-- Task goal --
Below are some records. Print exactly the lines between the one holding "apply Z.div_le_mono; [lia|]." and the one holding "refine (proj1 (scaled_clocks_are_honest", inclusive, and nothing else.

Dataset entries:
(* ===== verification/Time.v ===== *)
(** Protocol time (src/src/domain/time/mod.rs) and the clock a node runs on
    (src/src/infrastructure/clock.rs).

    [Timestamp] is a u64 of seconds; [Clock] is the trait as a type class, its
    provided methods are the three-valued deadline tests.  The theorems say what
    a reading of one clock lets a node conclude about every other honest clock. *)
From S2P Require Import Prelude.

(** The pairwise skew budget and the per-node accuracy it implies. *)
Definition MAX_CLOCK_SKEW_SECONDS : Z := 30.
Definition REQUIRED_SOURCE_ACCURACY_SECONDS : Z := MAX_CLOCK_SKEW_SECONDS / 2.

Module Timestamp.
(** [Timestamp(u64)]. *)
Record t := from_secs { as_secs : Z }.

#[global] Instance t_eq_dec : EqDecision t.
Proof. solve_decision. Defined.
#[global] Instance t_countable : Countable t.
Proof. refine (inj_countable' as_secs from_secs _). by intros []. Defined.

Definition wf (a : t) : Prop := is_u64 (as_secs a).
Definition ltb (a b : t) : bool := as_secs a <? as_secs b.

Definition plus_secs (a : t) (seconds : Z) : t :=
  from_secs (sat_add64 (as_secs a) seconds).
Definition secs_until (a later : t) : Z :=
  sat_sub (as_secs later) (as_secs a).

Lemma plus_secs_wf a s : wf a -> 0 <= s -> wf (plus_secs a s).
Proof. unfold wf, plus_secs; simpl. usize. Qed.
Lemma plus_secs_ge a s : wf a -> 0 <= s -> as_secs a <= as_secs (plus_secs a s).
Proof. unfold wf, plus_secs; simpl. usize. Qed.
Lemma plus_secs_exact a s :
  as_secs a + s <= U64_MAX -> as_secs (plus_secs a s) = as_secs a + s.
Proof. unfold plus_secs; simpl. usize. Qed.
End Timestamp.

(** The [Clock] trait: one required method, three provided ones. *)
Class Clock (C : Type) := now : C -> Timestamp.t.
#[global] Hint Mode Clock ! : typeclass_instances.

Section clock.
Context {C : Type} `{Clock C}.

Definition certainly_after (c : C) (deadline : Timestamp.t) : bool :=
  sat_add64 (Timestamp.as_secs deadline) MAX_CLOCK_SKEW_SECONDS
    <? Timestamp.as_secs (now c).
Definition certainly_before (c : C) (deadline : Timestamp.t) : bool :=
  sat_add64 (Timestamp.as_secs (now c)) MAX_CLOCK_SKEW_SECONDS
    <? Timestamp.as_secs deadline.
Definition uncertain_about (c : C) (deadline : Timestamp.t) : bool :=
  negb (certainly_after c deadline) && negb (certainly_before c deadline).
End clock.

(** [FixedClock]. *)
Module FixedClock.
Record t := new { now_ : Timestamp.t }.
Definition advanced_by (c : t) (seconds : Z) : t :=
  new (Timestamp.plus_secs (now_ c) seconds).
End FixedClock.
#[global] Instance fixed_clock : Clock FixedClock.t := FixedClock.now_.

(** [ScaledClock], with what [origin.elapsed()] reads, in whole milliseconds. *)
Module ScaledClock.
Record t := mk { elapsed_ms : Z; epoch : Timestamp.t; scale : Z; offset_s : Z }.
Definition anchored_at (elapsed : Z) (epoch : Timestamp.t) (scale offset_s : Z) : t :=
  mk elapsed epoch (Z.max scale 1) offset_s.
(** [u64::saturating_add_signed]. *)
Definition sat_add_signed (a b : Z) : Z := Z.max 0 (Z.min (a + b) U64_MAX).
Definition now_ (c : t) : Timestamp.t :=
  let protocol_ms := sat_mul64 (Z.min (elapsed_ms c) U64_MAX) (scale c) in
  let seconds := sat_add64 (Timestamp.as_secs (epoch c)) (protocol_ms / 1000) in
  Timestamp.from_secs (sat_add_signed seconds (offset_s c)).
Definition wall_ms_for (c : t) (protocol_seconds : Z) : Z := sat_mul64 protocol_seconds 1000 / scale c.
Definition wall_ms (c : t) (protocol_ms : Z) : Z := protocol_ms / scale c.
End ScaledClock.
#[global] Instance scaled_clock : Clock ScaledClock.t := ScaledClock.now_.

Section clock_lemmas.
Context {C D : Type} `{Clock C, Clock D}.
Implicit Types (c : C) (d : D).

Lemma certainly_after_spec c x :
  Timestamp.wf (now c) ->
  certainly_after c x = true <->
  Timestamp.as_secs x + MAX_CLOCK_SKEW_SECONDS < Timestamp.as_secs (now c).
Proof.
  unfold certainly_after, Timestamp.wf, MAX_CLOCK_SKEW_SECONDS.
  intros Hw. rewrite Z.ltb_lt. usize.
Qed.
Lemma certainly_before_spec c x :
  Timestamp.wf x ->
  certainly_before c x = true <->
  Timestamp.as_secs (now c) + MAX_CLOCK_SKEW_SECONDS < Timestamp.as_secs x.
Proof.
  unfold certainly_before, Timestamp.wf, MAX_CLOCK_SKEW_SECONDS.
  intros Hw. rewrite Z.ltb_lt. usize.
Qed.
Lemma not_uncertain c x :
  uncertain_about c x = false <->
  certainly_after c x = true \/ certainly_before c x = true.
Proof.
  unfold uncertain_about. destruct (certainly_after c x), (certainly_before c x);
    simpl; naive_solver.
Qed.
End clock_lemmas.

(** Two honest clocks read at one instant differ by at most the pairwise budget. *)
Definition honest_pair {C D} `{Clock C, Clock D} (c : C) (d : D) : Prop :=
  Timestamp.wf (now c) /\ Timestamp.wf (now d) /\
  Z.abs (Timestamp.as_secs (now c) - Timestamp.as_secs (now d)) <= MAX_CLOCK_SKEW_SECONDS.

Section agreement.
Context {C D : Type} `{Clock C, Clock D}.

(** The three answers exclude one another and cover every reading. *)
Lemma deadline_trichotomy (c : C) (x : Timestamp.t) :
  Timestamp.wf (now c) -> Timestamp.wf x ->
  match certainly_after c x, certainly_before c x, uncertain_about c x with
  | true, false, false | false, true, false | false, false, true => True
  | _, _, _ => False
  end.
Proof.
  intros Hc Hx. unfold uncertain_about.
  destruct (certainly_after c x) eqn:Ha, (certainly_before c x) eqn:Hb; simpl; try done.
  apply certainly_after_spec in Ha; [|done]. apply certainly_before_spec in Hb; [|done].
  unfold MAX_CLOCK_SKEW_SECONDS in *. lia.
Qed.

Lemma honest_after (c : C) (d : D) x :
  honest_pair c d -> certainly_after c x = true ->
  Timestamp.as_secs x < Timestamp.as_secs (now d).
Proof.
  intros (Hc & Hd & Habs) Ha. apply certainly_after_spec in Ha; [|done].
  unfold MAX_CLOCK_SKEW_SECONDS in *. lia.
Qed.
Lemma honest_before (c : C) (d : D) x :
  honest_pair c d -> Timestamp.wf x -> certainly_before c x = true ->
  Timestamp.as_secs (now d) < Timestamp.as_secs x.
Proof.
  intros (Hc & Hd & Habs) Hx Hb. apply certainly_before_spec in Hb; [|done].
  unfold MAX_CLOCK_SKEW_SECONDS in *. lia.
Qed.

(** A later reading never takes a certain answer back. *)
Lemma certainly_after_mono (c : C) (d : D) x :
  Timestamp.as_secs (now c) <= Timestamp.as_secs (now d) ->
  certainly_after c x = true -> certainly_after d x = true.
Proof. unfold certainly_after. rewrite !Z.ltb_lt. lia. Qed.
End agreement.

(** One node concluding a deadline passed (or has not) is sound for every honest
    node: nobody else can conclude the opposite, or even read the other side of it. *)
Theorem certain_answers_agree {C D : Type} `{Clock C, Clock D} (c : C) (d : D) x :
  honest_pair c d -> Timestamp.wf x ->
  (certainly_after c x = true ->
     Timestamp.as_secs x < Timestamp.as_secs (now d) /\ certainly_before d x = false) /\
  (certainly_before c x = true ->
     Timestamp.as_secs (now d) < Timestamp.as_secs x /\ certainly_after d x = false).
Proof.
  intros Hp Hx. pose proof Hp as (Hc & Hd & _). split; intros Ha.
  - pose proof (honest_after c d x Hp Ha). split; [done|].
    apply not_true_is_false. intros Hb. apply certainly_before_spec in Hb; [|done].
    unfold MAX_CLOCK_SKEW_SECONDS in *. lia.
  - pose proof (honest_before c d x Hp Hx Ha). split; [done|].
    apply not_true_is_false. intros Hb. apply certainly_after_spec in Hb; [|done].
    unfold MAX_CLOCK_SKEW_SECONDS in *. lia.
Qed.

Lemma certain_answers_agree_witness :
  certainly_after (FixedClock.new (Timestamp.from_secs 1331)) (Timestamp.from_secs 1300) = true /\
  (1300 < 1301 /\
   certainly_before (FixedClock.new (Timestamp.from_secs 1301)) (Timestamp.from_secs 1300) = false).
Proof.
  split; [reflexivity|].
  refine (proj1 (certain_answers_agree (FixedClock.new (Timestamp.from_secs 1331))
           (FixedClock.new (Timestamp.from_secs 1301)) (Timestamp.from_secs 1300) _ _) _).
  - unfold honest_pair, Timestamp.wf; cbn. unfold MAX_CLOCK_SKEW_SECONDS. width. lia.
  - unfold Timestamp.wf; cbn. width. lia.
  - reflexivity.
Defined.

(** Two nodes whose sources are each within the required accuracy are an honest pair
    at every instant, whatever the scale; a clock never runs backwards; and waiting
    [wall_ms_for s] advances it by [s] protocol seconds, or by one less, as long as
    time is compressed at most a thousandfold. *)
Theorem scaled_clocks_are_honest (elapsed later scale o1 o2 s : Z) (e : Timestamp.t) :
  Timestamp.wf e -> 0 <= elapsed <= later -> 1 <= scale <= 1000 ->
  Z.abs o1 <= REQUIRED_SOURCE_ACCURACY_SECONDS -> Z.abs o2 <= REQUIRED_SOURCE_ACCURACY_SECONDS ->
  0 <= s -> s * 1000 <= U64_MAX -> Timestamp.as_secs e + s <= U64_MAX ->
  let c := ScaledClock.anchored_at elapsed e scale in
  honest_pair (c o1) (c o2)
  /\ Timestamp.as_secs (now (c o1)) <= Timestamp.as_secs (now (ScaledClock.anchored_at later e scale o1))
  /\ (let woken := ScaledClock.anchored_at (ScaledClock.wall_ms_for (c 0) s) e scale 0 in
      Timestamp.as_secs e + s - 1 <= Timestamp.as_secs (now woken) <= Timestamp.as_secs e + s).
Proof.
  intros He Hel Hsc H1 H2 Hs Hs1 Hs2 c. unfold REQUIRED_SOURCE_ACCURACY_SECONDS, MAX_CLOCK_SKEW_SECONDS in *.
  assert (30 / 2 = 15) as Hhalf by done. rewrite Hhalf in *.
  assert (forall el o, now (ScaledClock.anchored_at el e scale o)
    = Timestamp.from_secs (ScaledClock.sat_add_signed (sat_add64 (Timestamp.as_secs e) (sat_mul64 (Z.min el U64_MAX) scale / 1000)) o)) as Hnow.
  { intros el o. unfold now, scaled_clock, ScaledClock.now_, ScaledClock.anchored_at. cbn. by rewrite Z.max_l by lia. }
  unfold honest_pair, c, Timestamp.wf. rewrite !Hnow. cbn [Timestamp.as_secs]. unfold ScaledClock.sat_add_signed, sat_add64.
  unfold MAX_CLOCK_SKEW_SECONDS. split; [split; [|split]; width; lia|split].
  - assert (sat_mul64 (Z.min elapsed U64_MAX) scale / 1000 <= sat_mul64 (Z.min later U64_MAX) scale / 1000); [|lia].
    apply Z.div_le_mono; [lia|]. unfold sat_mul64. width; nia.
  - assert (ScaledClock.wall_ms_for (ScaledClock.anchored_at elapsed e scale 0) s = s * 1000 / scale) as ->.
    { unfold ScaledClock.wall_ms_for, ScaledClock.anchored_at, sat_mul64. cbn [ScaledClock.scale].
      by rewrite (Z.max_l scale 1), (Z.min_l (s * 1000)) by lia. }
    unfold Timestamp.wf in He. unfold sat_mul64.
    set (w := s * 1000 / scale). assert (w * scale <= s * 1000 < w * scale + scale) as Hw.
    { unfold w. pose proof (Z.div_mod (s * 1000) scale ltac:(lia)). pose proof (Z.mod_pos_bound (s * 1000) scale ltac:(lia)). lia. }
    assert (0 <= w <= s * 1000) by (split; nia).
    rewrite (Z.min_l w) by lia. rewrite (Z.min_l (w * scale)) by lia.
    assert (s - 1 <= w * scale / 1000 <= s) as Hd by (Z.to_euclidean_division_equations; nia).
    width; lia.
Qed.
Lemma scaled_clocks_are_honest_witness :
  honest_pair (ScaledClock.anchored_at 2500 (Timestamp.from_secs 1000) 100 15)
              (ScaledClock.anchored_at 2500 (Timestamp.from_secs 1000) 100 (-15)).
Proof.
  refine (proj1 (scaled_clocks_are_honest 2500 2500 100 15 (-15) 300 (Timestamp.from_secs 1000) _ _ _ _ _ _ _ _));
    solve [ unfold Timestamp.wf; cbn; width; lia | apply (bool_decide_unpack _); vm_compute; exact I ].
Defined.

-- Task response --
    apply Z.div_le_mono; [lia|]. unfold sat_mul64. width; nia.
  - assert (ScaledClock.wall_ms_for (ScaledClock.anchored_at elapsed e scale 0) s = s * 1000 / scale) as ->.
    { unfold ScaledClock.wall_ms_for, ScaledClock.anchored_at, sat_mul64. cbn [ScaledClock.scale].
      by rewrite (Z.max_l scale 1), (Z.min_l (s * 1000)) by lia. }
    unfold Timestamp.wf in He. unfold sat_mul64.
    set (w := s * 1000 / scale). assert (w * scale <= s * 1000 < w * scale + scale) as Hw.
    { unfold w. pose proof (Z.div_mod (s * 1000) scale ltac:(lia)). pose proof (Z.mod_pos_bound (s * 1000) scale ltac:(lia)). lia. }
    assert (0 <= w <= s * 1000) by (split; nia).
    rewrite (Z.min_l w) by lia. rewrite (Z.min_l (w * scale)) by lia.
    assert (s - 1 <= w * scale / 1000 <= s) as Hd by (Z.to_euclidean_division_equations; nia).
    width; lia.
Qed.
Lemma scaled_clocks_are_honest_witness :
  honest_pair (ScaledClock.anchored_at 2500 (Timestamp.from_secs 1000) 100 15)
              (ScaledClock.anchored_at 2500 (Timestamp.from_secs 1000) 100 (-15)).
Proof.
  refine (proj1 (scaled_clocks_are_honest 2500 2500 100 15 (-15) 300 (Timestamp.from_secs 1000) _ _ _ _ _ _ _ _));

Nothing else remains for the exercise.